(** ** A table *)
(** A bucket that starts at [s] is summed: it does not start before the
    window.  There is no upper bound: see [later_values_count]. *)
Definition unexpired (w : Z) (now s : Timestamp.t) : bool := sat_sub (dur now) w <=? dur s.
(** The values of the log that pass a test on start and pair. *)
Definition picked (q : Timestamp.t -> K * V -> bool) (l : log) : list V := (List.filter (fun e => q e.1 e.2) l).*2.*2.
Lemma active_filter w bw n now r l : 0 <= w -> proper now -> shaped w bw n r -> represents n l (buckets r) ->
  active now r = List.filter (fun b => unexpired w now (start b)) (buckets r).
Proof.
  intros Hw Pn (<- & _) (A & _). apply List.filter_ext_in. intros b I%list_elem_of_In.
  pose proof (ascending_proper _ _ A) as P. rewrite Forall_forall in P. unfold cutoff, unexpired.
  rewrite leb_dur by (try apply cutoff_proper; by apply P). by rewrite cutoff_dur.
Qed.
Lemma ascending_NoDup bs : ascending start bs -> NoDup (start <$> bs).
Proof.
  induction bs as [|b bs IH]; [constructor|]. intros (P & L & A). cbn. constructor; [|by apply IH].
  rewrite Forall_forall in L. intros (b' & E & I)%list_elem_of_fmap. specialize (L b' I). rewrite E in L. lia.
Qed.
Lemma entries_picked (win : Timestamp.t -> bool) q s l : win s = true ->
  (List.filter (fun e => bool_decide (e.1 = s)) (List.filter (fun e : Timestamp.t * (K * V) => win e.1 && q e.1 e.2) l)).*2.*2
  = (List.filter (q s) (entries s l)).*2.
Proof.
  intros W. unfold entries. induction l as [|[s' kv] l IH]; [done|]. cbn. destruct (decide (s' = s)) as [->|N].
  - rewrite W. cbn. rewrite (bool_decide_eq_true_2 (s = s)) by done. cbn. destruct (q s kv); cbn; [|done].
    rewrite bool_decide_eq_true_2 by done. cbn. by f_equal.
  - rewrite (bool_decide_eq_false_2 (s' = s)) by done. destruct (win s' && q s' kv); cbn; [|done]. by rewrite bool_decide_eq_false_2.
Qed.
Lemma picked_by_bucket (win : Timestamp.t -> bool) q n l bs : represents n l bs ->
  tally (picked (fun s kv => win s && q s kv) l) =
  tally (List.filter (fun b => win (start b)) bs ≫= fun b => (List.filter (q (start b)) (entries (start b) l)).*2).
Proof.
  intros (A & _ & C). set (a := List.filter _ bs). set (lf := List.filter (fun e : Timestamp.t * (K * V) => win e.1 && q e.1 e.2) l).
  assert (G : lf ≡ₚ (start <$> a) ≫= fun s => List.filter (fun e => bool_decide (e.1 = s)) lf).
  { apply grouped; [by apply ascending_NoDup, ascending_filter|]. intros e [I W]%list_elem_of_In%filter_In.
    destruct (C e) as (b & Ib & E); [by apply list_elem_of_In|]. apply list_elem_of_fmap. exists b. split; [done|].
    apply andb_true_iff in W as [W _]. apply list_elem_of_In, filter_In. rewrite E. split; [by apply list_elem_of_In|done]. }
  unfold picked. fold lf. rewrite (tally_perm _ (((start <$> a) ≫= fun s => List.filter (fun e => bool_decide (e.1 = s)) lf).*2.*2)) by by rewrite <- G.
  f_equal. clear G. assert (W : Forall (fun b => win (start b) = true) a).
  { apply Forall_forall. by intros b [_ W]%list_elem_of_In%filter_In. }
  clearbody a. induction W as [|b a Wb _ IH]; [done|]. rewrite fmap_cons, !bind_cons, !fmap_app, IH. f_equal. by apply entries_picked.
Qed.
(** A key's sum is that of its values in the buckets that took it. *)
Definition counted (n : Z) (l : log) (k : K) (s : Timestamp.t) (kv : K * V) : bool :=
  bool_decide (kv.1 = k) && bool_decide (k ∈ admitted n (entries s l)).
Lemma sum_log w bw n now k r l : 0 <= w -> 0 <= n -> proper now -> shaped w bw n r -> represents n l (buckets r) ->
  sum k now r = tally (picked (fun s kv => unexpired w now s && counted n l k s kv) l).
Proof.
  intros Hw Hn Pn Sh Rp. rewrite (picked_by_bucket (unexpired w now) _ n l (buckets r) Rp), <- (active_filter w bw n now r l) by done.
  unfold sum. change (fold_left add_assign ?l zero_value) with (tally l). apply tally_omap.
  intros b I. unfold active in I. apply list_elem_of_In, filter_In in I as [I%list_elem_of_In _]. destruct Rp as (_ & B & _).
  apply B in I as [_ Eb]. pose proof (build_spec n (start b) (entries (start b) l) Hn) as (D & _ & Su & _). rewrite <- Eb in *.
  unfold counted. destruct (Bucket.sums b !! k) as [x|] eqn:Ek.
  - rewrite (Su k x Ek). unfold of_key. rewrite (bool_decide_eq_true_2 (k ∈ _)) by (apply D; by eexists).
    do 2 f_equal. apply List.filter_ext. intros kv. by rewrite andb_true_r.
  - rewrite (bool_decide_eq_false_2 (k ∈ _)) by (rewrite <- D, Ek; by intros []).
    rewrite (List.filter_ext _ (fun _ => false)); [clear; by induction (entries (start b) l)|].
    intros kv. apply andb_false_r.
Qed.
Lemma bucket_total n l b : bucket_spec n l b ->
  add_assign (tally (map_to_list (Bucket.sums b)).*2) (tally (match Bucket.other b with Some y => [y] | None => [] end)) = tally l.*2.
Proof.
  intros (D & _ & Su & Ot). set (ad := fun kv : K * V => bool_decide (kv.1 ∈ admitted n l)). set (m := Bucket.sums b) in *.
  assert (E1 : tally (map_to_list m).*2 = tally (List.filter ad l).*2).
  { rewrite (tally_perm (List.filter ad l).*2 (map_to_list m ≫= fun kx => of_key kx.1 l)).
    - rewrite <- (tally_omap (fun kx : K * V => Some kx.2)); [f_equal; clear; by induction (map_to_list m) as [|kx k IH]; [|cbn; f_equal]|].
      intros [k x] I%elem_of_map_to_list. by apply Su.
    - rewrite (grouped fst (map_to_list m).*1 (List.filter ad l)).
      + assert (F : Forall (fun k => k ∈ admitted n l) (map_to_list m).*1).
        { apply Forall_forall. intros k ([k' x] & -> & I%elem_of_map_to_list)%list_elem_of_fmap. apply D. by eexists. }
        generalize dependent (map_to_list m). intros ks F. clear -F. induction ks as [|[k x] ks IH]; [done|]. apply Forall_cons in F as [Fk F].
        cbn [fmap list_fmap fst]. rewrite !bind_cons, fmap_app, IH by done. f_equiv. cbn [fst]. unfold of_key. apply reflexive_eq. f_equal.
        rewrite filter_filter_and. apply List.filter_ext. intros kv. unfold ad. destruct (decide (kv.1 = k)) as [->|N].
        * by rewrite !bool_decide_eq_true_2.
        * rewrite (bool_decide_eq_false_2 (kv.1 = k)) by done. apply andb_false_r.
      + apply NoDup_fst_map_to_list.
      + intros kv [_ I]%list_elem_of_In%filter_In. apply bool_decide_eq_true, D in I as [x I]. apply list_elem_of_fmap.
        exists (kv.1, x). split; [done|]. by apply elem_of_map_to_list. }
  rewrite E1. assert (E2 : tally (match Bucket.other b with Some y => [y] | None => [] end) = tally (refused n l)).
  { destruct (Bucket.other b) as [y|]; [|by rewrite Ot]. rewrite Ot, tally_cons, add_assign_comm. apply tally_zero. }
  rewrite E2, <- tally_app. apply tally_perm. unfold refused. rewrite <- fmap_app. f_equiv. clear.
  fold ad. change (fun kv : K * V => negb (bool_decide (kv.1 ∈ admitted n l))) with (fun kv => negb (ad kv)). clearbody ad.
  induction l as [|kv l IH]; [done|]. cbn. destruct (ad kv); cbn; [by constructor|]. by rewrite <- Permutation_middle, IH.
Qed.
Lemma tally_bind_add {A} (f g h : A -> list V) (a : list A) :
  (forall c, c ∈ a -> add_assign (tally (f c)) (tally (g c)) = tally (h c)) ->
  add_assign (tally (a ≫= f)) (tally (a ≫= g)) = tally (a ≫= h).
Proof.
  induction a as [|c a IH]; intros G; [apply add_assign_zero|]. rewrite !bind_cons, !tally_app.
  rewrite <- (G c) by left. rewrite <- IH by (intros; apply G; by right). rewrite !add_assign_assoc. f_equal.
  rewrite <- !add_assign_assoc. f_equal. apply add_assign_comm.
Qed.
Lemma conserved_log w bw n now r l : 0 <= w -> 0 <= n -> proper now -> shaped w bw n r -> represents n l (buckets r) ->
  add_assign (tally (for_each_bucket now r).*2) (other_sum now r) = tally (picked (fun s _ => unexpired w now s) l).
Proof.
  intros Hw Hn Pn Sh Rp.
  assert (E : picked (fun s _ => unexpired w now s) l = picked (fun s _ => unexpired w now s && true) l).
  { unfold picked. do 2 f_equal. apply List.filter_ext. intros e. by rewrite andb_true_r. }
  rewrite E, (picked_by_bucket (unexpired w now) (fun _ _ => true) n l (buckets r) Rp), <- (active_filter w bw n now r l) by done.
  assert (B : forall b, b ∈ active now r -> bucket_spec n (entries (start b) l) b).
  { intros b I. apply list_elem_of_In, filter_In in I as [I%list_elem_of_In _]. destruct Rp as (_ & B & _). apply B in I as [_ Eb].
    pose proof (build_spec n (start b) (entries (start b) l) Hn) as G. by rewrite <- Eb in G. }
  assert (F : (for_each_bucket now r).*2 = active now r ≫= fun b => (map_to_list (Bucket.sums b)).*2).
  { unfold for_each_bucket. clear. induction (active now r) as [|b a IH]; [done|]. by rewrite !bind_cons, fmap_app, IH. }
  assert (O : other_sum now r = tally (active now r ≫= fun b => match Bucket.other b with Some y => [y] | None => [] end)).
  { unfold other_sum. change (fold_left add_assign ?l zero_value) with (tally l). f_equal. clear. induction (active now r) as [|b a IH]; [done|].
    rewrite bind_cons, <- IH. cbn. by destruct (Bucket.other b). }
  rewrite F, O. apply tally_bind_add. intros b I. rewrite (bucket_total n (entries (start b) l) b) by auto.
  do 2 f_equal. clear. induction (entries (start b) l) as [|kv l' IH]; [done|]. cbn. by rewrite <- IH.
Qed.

• • • • •

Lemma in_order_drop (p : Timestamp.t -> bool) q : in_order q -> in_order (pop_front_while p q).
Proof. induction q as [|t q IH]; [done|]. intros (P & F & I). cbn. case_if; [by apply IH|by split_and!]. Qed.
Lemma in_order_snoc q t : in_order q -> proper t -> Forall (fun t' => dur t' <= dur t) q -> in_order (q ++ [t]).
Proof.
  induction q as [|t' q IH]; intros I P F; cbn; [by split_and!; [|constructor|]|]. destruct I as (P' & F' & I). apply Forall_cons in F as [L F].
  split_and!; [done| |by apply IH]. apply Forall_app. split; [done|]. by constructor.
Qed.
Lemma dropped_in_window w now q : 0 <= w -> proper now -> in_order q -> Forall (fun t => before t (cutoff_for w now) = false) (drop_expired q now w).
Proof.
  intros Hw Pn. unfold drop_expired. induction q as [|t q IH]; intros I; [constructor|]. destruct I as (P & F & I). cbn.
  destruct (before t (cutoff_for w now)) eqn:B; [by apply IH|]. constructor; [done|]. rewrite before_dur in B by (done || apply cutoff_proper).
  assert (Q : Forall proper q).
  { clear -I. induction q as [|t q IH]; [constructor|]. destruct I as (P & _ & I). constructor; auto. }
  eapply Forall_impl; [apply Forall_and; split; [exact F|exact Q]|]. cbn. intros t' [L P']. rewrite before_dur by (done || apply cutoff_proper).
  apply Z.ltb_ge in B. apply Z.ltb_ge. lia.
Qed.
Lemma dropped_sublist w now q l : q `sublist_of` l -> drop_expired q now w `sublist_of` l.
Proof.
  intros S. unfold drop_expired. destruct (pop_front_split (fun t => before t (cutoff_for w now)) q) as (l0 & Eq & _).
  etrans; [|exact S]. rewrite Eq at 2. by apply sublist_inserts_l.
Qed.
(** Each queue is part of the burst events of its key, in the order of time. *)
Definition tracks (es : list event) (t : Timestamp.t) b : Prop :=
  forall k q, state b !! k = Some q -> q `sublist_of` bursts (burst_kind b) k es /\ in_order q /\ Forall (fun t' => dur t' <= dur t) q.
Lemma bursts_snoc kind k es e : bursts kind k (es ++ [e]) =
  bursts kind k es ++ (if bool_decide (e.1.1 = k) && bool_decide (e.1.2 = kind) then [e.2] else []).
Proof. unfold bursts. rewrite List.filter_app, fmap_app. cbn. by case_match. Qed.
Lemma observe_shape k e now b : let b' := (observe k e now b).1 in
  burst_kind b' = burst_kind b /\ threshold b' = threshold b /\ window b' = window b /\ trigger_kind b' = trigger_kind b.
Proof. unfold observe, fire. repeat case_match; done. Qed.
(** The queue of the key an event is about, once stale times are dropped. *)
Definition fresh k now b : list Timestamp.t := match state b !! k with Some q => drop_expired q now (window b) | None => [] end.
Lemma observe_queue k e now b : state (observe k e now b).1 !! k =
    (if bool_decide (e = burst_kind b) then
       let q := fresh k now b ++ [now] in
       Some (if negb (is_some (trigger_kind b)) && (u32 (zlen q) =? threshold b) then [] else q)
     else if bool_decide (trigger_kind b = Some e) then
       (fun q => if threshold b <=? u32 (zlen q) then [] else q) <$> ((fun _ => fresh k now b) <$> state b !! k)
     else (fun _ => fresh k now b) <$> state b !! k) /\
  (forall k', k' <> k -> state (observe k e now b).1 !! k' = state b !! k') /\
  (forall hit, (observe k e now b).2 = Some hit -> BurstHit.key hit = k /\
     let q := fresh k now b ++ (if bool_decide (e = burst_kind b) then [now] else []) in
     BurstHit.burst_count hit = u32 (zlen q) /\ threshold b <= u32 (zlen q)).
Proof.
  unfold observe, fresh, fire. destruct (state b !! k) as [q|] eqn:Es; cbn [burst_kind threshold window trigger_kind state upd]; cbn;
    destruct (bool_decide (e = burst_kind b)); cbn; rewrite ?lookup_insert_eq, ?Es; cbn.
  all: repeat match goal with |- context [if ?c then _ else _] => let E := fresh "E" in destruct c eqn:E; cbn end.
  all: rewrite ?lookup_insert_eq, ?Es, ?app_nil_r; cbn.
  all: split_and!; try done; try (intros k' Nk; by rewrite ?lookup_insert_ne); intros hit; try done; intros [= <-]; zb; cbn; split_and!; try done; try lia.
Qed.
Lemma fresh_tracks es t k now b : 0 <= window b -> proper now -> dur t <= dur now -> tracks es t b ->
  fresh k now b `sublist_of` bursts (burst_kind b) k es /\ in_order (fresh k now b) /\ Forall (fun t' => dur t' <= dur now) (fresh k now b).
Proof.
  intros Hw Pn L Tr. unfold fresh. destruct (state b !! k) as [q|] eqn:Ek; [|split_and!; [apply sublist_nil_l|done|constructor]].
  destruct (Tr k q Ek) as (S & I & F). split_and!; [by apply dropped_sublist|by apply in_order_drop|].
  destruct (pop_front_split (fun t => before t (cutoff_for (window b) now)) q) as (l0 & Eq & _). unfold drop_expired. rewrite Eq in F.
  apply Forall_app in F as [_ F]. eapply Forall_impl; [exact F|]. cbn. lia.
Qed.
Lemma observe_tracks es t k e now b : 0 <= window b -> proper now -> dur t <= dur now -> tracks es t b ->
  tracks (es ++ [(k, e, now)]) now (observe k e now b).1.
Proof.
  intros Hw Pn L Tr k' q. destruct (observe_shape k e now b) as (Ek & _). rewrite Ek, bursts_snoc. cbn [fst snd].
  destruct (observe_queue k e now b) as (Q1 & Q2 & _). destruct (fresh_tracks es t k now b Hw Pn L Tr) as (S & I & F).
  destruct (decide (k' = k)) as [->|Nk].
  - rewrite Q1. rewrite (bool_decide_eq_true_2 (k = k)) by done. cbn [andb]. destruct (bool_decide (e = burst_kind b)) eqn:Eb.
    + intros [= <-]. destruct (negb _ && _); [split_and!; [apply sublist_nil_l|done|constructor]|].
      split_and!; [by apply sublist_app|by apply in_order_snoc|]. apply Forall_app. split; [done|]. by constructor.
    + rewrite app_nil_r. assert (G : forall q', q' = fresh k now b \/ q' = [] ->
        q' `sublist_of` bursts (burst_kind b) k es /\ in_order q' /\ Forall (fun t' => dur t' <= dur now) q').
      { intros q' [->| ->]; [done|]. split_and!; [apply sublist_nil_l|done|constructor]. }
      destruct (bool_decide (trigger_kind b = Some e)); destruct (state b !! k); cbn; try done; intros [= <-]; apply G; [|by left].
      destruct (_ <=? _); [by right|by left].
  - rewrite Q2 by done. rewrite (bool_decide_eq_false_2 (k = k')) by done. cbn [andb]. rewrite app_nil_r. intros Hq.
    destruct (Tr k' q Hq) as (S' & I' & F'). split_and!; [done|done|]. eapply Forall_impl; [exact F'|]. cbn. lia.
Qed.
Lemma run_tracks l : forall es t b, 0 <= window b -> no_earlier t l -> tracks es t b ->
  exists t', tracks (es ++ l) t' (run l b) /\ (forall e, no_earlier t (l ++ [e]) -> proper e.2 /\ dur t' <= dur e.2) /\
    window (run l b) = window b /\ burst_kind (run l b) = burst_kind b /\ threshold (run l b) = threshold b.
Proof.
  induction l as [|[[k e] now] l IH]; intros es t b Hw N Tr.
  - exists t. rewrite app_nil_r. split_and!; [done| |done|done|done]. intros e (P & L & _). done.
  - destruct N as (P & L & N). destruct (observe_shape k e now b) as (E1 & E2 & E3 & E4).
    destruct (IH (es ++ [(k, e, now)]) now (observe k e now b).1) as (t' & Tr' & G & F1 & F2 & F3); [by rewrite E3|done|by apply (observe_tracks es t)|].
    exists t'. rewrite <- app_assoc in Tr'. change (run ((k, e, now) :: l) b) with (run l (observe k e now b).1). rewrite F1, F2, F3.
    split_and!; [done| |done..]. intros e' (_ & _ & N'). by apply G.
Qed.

• • • • •

◆ What you should do: I'd like the lines above from the one with "- exists t." up to and including the one with "destruct (IH (es" copied exactly, with no other lines.

◆ Answer area:
  - exists t. rewrite app_nil_r. split_and!; [done| |done|done|done]. intros e (P & L & _). done.
  - destruct N as (P & L & N). destruct (observe_shape k e now b) as (E1 & E2 & E3 & E4).
    destruct (IH (es ++ [(k, e, now)]) now (observe k e now b).1) as (t' & Tr' & G & F1 & F2 & F3); [by rewrite E3|done|by apply (observe_tracks es t)|].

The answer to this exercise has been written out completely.